** Items listed in a dataset **
____
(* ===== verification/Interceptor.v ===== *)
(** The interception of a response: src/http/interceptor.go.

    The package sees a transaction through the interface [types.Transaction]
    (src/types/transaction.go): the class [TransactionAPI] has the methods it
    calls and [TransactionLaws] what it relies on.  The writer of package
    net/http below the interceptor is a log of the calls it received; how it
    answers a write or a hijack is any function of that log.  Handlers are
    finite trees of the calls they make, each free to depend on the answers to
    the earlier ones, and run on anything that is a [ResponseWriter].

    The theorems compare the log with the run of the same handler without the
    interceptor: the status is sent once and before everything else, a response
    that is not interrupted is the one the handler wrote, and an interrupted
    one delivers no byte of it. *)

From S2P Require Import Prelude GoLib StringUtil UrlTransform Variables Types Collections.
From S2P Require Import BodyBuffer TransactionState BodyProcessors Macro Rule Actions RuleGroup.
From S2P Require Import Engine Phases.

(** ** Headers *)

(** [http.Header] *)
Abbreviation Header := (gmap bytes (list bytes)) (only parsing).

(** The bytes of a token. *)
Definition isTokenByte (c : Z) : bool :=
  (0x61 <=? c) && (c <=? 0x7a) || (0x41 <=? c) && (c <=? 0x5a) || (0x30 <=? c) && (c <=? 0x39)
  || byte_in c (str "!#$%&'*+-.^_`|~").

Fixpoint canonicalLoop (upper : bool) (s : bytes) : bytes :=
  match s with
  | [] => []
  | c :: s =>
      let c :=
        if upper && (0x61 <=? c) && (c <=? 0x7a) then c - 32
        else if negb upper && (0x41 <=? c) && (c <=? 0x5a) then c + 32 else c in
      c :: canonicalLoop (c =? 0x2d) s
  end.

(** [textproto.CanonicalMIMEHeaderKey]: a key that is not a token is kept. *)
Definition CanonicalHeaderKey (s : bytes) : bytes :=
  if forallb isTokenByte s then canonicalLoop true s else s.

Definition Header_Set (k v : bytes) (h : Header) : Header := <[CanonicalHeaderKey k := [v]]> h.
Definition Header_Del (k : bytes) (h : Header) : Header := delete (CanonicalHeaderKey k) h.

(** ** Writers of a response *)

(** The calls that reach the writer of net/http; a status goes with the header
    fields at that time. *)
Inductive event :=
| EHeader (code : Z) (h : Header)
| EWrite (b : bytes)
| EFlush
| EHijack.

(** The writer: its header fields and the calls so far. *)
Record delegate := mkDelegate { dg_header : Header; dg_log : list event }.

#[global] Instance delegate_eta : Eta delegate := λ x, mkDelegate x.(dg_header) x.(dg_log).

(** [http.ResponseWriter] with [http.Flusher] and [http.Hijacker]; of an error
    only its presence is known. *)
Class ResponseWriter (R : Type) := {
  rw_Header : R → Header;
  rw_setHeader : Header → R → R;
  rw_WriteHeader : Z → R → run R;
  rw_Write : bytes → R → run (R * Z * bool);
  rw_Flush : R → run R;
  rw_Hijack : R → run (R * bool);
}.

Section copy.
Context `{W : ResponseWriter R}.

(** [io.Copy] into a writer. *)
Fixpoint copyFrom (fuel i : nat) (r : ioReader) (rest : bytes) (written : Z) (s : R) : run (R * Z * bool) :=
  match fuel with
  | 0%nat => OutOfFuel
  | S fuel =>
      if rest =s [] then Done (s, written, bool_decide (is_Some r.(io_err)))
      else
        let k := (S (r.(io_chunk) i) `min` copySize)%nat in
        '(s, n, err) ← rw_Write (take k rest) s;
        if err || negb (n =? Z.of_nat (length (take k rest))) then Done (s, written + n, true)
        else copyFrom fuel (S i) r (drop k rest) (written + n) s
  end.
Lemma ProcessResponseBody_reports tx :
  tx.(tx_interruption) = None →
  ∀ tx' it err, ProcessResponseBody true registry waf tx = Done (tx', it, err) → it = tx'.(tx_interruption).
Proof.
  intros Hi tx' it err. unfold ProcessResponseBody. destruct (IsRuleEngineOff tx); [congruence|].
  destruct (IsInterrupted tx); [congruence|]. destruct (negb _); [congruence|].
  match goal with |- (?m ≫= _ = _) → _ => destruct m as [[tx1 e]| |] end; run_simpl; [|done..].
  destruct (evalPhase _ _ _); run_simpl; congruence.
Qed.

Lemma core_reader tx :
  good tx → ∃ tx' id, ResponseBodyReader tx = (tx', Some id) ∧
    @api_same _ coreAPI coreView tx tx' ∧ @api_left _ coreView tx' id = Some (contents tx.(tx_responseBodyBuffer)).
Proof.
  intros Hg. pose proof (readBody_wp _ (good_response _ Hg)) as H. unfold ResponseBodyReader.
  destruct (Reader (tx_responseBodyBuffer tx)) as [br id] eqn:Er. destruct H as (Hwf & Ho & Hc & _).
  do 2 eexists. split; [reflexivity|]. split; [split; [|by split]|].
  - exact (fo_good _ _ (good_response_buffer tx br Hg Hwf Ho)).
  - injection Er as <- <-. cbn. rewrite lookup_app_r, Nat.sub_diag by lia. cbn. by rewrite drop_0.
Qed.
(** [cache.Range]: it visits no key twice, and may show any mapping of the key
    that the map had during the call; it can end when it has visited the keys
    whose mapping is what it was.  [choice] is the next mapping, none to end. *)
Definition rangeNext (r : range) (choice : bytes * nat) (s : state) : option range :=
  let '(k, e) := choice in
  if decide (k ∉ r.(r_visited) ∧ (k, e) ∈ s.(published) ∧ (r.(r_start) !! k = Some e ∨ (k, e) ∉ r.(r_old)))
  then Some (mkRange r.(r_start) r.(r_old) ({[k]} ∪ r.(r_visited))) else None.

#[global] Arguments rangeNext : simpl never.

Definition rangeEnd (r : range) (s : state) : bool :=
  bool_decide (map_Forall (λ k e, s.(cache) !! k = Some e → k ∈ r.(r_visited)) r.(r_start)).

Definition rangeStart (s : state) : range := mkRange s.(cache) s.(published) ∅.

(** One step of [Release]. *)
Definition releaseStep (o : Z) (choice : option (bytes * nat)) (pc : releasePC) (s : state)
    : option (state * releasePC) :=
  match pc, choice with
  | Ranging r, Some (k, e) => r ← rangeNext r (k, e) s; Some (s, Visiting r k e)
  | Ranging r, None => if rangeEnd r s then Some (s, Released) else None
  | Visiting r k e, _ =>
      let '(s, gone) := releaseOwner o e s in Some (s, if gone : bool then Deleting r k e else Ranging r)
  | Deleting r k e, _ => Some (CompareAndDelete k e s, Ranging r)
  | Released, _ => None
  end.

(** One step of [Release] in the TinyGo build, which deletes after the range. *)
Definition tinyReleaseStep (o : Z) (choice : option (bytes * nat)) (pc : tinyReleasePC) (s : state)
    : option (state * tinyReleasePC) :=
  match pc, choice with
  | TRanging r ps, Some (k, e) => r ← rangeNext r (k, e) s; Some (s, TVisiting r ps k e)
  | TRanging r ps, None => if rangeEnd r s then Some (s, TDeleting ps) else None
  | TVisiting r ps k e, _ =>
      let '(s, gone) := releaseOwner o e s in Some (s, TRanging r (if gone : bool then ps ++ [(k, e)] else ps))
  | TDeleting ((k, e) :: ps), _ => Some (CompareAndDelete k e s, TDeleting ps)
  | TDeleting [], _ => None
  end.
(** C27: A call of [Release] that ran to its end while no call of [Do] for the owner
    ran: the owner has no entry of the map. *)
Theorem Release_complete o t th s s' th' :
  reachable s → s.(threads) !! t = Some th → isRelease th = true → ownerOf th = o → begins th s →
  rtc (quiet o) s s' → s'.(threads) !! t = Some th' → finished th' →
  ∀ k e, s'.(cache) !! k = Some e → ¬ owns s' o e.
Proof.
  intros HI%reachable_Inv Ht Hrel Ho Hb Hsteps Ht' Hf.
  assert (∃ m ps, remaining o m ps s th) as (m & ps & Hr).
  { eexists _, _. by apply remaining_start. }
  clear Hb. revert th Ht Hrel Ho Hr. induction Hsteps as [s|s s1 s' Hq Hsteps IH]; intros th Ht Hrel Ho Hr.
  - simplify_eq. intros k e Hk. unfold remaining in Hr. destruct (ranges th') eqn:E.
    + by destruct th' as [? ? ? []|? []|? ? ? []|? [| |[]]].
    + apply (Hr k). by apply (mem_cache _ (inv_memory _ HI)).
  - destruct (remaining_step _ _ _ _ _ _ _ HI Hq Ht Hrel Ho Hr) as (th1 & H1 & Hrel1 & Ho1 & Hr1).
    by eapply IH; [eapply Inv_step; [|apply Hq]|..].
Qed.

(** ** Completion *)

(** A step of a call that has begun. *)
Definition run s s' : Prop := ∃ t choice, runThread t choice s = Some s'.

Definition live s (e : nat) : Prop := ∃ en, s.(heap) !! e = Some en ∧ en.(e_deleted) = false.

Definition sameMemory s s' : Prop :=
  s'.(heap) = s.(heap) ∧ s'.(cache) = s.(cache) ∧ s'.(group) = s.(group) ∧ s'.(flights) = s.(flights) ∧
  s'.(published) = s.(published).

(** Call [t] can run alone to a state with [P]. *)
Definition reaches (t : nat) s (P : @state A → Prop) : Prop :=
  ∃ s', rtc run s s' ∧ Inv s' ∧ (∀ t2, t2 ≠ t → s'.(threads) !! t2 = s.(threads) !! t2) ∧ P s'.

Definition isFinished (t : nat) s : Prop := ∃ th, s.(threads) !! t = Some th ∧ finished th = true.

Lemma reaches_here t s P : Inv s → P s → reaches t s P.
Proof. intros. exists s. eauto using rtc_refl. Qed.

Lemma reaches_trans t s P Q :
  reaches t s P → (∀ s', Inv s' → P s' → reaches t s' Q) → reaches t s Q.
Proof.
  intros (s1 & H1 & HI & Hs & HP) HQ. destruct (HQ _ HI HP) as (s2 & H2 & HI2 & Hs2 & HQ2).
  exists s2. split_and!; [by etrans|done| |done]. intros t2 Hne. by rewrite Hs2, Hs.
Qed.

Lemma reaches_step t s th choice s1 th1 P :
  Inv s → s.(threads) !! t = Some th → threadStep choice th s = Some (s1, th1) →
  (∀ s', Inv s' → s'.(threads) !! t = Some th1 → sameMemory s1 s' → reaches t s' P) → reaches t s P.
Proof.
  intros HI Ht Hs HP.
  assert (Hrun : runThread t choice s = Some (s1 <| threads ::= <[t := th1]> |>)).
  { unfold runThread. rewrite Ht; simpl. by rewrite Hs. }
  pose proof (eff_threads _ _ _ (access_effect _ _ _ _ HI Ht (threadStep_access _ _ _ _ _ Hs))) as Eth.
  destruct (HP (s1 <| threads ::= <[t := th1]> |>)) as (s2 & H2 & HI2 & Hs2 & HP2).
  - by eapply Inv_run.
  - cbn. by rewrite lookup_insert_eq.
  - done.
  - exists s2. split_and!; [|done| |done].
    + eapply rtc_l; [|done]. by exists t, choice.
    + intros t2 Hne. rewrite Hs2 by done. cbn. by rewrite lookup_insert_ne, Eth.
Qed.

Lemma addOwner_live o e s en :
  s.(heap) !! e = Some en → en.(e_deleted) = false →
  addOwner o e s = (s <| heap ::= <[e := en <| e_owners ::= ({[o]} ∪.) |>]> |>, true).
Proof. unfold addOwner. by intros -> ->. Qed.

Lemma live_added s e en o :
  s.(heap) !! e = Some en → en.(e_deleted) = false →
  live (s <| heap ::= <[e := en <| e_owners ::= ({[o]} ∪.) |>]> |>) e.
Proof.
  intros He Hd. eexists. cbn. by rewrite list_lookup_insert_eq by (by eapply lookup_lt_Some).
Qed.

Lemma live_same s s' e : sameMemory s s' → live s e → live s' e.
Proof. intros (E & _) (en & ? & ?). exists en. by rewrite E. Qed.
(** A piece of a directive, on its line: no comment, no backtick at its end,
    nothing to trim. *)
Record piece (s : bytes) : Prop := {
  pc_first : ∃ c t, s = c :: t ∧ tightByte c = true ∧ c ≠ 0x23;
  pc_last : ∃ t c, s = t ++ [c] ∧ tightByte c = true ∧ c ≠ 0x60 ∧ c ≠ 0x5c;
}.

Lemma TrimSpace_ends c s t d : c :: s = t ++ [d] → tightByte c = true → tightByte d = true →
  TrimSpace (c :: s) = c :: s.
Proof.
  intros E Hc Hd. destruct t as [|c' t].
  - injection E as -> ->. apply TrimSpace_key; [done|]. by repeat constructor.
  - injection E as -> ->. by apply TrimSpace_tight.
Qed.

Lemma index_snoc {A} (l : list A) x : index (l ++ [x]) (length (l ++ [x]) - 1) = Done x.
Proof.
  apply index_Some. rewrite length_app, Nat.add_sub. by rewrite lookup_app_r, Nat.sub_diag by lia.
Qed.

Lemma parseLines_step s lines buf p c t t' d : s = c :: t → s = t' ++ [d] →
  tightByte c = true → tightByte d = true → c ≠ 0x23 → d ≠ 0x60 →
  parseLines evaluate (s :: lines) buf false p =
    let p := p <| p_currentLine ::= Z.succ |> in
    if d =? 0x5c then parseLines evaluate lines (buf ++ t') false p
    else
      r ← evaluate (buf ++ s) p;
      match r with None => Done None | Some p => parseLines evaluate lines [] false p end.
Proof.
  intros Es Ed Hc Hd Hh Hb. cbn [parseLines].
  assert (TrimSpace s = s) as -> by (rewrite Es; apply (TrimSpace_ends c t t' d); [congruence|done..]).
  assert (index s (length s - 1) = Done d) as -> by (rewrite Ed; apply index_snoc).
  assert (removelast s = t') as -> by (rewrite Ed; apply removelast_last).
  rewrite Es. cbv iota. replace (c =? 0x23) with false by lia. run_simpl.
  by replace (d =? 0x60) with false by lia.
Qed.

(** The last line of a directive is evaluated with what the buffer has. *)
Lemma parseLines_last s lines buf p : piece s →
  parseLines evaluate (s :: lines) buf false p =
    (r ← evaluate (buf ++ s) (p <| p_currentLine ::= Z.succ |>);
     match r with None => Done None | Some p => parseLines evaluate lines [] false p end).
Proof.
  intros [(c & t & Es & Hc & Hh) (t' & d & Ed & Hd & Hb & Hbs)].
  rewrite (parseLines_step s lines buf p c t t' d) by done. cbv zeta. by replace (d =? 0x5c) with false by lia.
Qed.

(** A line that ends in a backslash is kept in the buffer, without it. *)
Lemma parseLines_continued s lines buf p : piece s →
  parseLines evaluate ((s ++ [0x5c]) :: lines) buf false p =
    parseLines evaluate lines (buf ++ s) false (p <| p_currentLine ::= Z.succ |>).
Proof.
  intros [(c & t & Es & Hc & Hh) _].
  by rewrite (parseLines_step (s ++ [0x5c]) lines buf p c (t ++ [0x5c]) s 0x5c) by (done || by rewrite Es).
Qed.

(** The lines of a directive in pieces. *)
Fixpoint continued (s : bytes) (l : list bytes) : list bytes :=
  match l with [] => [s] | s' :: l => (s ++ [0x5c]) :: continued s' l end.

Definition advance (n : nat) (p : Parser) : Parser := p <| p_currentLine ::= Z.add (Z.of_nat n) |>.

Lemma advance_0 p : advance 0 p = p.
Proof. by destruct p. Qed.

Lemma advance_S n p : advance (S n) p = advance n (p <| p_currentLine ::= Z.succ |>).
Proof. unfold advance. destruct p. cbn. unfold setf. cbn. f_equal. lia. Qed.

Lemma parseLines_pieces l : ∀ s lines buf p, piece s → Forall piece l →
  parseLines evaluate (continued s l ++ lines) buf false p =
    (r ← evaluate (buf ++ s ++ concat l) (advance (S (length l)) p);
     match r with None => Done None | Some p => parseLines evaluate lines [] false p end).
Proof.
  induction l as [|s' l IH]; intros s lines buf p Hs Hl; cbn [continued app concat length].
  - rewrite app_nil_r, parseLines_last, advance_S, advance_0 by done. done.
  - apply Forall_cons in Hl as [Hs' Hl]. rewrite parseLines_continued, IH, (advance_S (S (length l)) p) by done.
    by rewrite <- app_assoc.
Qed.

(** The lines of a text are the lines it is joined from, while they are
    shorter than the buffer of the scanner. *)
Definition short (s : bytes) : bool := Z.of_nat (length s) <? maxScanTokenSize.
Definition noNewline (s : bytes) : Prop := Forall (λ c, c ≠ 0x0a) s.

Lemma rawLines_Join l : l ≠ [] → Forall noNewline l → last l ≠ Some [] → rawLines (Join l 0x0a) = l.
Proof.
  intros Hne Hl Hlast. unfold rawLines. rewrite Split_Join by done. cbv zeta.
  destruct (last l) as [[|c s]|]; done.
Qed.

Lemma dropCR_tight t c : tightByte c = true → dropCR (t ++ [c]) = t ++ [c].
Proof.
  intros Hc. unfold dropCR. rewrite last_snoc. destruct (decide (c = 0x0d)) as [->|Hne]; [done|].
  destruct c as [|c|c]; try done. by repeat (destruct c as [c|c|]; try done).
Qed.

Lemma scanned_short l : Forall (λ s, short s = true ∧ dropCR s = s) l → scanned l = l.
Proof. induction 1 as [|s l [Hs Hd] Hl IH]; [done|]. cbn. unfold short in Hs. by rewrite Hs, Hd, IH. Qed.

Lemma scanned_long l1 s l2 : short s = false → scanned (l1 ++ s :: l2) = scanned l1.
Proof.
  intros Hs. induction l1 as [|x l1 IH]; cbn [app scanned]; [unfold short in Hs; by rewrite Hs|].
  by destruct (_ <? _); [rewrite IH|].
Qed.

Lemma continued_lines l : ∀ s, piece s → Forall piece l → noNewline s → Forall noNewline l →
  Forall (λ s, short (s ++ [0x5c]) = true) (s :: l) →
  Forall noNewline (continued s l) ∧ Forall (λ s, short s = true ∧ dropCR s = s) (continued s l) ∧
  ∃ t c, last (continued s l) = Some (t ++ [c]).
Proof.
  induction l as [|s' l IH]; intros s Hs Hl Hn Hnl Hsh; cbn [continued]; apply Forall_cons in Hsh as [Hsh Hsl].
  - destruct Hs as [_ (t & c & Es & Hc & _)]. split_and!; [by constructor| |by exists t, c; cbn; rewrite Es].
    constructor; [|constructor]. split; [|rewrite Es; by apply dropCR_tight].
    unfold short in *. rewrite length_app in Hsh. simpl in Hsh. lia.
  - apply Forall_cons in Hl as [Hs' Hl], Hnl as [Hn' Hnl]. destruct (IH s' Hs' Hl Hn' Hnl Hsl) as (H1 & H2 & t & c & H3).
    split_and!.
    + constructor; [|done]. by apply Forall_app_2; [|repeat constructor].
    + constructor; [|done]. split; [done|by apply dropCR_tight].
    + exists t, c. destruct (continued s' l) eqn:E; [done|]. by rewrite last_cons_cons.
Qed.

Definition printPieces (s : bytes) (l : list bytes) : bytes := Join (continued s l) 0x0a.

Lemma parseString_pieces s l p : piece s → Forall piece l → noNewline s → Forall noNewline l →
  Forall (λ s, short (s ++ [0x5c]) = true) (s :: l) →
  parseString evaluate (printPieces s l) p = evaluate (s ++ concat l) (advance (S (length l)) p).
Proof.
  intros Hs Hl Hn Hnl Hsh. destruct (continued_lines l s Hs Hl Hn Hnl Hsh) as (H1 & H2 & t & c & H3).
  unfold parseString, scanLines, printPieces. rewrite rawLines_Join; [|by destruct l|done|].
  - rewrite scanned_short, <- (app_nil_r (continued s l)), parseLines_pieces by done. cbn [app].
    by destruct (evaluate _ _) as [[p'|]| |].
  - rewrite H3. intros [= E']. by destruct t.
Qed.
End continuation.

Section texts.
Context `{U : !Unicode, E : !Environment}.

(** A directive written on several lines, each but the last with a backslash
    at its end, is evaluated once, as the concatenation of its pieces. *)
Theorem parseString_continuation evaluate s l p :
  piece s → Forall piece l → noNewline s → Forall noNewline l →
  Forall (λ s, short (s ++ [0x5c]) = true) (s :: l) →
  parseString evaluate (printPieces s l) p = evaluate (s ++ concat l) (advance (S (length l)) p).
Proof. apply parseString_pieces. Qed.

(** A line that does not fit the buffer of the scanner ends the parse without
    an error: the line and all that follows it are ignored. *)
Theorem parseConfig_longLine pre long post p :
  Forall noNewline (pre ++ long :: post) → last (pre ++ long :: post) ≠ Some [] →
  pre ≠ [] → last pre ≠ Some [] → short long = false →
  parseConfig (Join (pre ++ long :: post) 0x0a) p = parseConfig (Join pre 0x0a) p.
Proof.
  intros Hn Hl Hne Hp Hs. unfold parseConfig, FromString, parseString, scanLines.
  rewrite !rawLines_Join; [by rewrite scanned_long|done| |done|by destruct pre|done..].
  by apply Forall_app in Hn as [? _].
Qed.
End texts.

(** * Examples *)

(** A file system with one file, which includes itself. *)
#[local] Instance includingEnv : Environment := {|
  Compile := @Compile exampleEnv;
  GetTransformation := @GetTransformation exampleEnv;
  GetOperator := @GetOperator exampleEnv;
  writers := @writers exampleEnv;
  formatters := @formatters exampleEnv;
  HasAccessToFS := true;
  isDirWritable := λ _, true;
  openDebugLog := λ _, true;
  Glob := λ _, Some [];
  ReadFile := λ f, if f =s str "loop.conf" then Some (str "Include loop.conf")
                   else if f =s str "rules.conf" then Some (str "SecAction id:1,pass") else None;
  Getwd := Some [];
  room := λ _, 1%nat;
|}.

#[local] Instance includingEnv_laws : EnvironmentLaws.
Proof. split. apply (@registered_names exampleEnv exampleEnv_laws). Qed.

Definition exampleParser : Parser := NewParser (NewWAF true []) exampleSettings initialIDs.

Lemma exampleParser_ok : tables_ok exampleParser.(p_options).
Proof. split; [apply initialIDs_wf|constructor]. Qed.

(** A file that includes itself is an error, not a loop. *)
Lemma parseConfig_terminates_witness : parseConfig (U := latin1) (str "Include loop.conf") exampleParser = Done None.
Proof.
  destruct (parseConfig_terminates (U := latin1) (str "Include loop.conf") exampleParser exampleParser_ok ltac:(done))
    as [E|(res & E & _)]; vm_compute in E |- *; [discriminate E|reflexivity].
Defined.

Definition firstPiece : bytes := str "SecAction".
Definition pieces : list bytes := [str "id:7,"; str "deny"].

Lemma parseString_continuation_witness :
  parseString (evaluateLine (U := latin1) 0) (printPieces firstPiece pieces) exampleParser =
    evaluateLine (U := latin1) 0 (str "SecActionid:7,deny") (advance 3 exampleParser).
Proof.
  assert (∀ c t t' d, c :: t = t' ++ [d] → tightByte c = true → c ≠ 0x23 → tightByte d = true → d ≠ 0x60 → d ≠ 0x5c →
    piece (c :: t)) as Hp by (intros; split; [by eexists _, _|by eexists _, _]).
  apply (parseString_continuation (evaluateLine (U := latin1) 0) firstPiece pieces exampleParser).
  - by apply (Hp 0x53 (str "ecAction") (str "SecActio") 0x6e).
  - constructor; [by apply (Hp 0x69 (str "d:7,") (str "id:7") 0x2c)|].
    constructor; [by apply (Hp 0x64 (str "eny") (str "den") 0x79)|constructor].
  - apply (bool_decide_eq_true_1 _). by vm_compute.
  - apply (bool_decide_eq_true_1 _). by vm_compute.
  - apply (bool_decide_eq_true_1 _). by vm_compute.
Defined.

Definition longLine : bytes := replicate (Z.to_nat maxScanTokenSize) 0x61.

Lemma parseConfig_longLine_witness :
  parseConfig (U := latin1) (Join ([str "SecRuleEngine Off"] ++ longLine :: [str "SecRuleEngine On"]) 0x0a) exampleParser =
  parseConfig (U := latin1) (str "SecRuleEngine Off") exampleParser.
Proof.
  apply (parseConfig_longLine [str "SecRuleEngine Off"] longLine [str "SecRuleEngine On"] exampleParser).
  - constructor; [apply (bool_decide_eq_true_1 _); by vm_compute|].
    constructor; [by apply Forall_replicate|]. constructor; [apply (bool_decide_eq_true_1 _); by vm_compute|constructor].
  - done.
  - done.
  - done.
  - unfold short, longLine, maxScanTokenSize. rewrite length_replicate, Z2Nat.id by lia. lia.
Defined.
____
** Your objective **
Using the data above, restate word for word the lines from its opening line through the line that contains "(src/types/transaction.go): the class", and no more.

** Answer space **
(* ===== verification/Interceptor.v ===== *)
(** The interception of a response: src/http/interceptor.go.

    The package sees a transaction through the interface [types.Transaction]
    (src/types/transaction.go): the class [TransactionAPI] has the methods it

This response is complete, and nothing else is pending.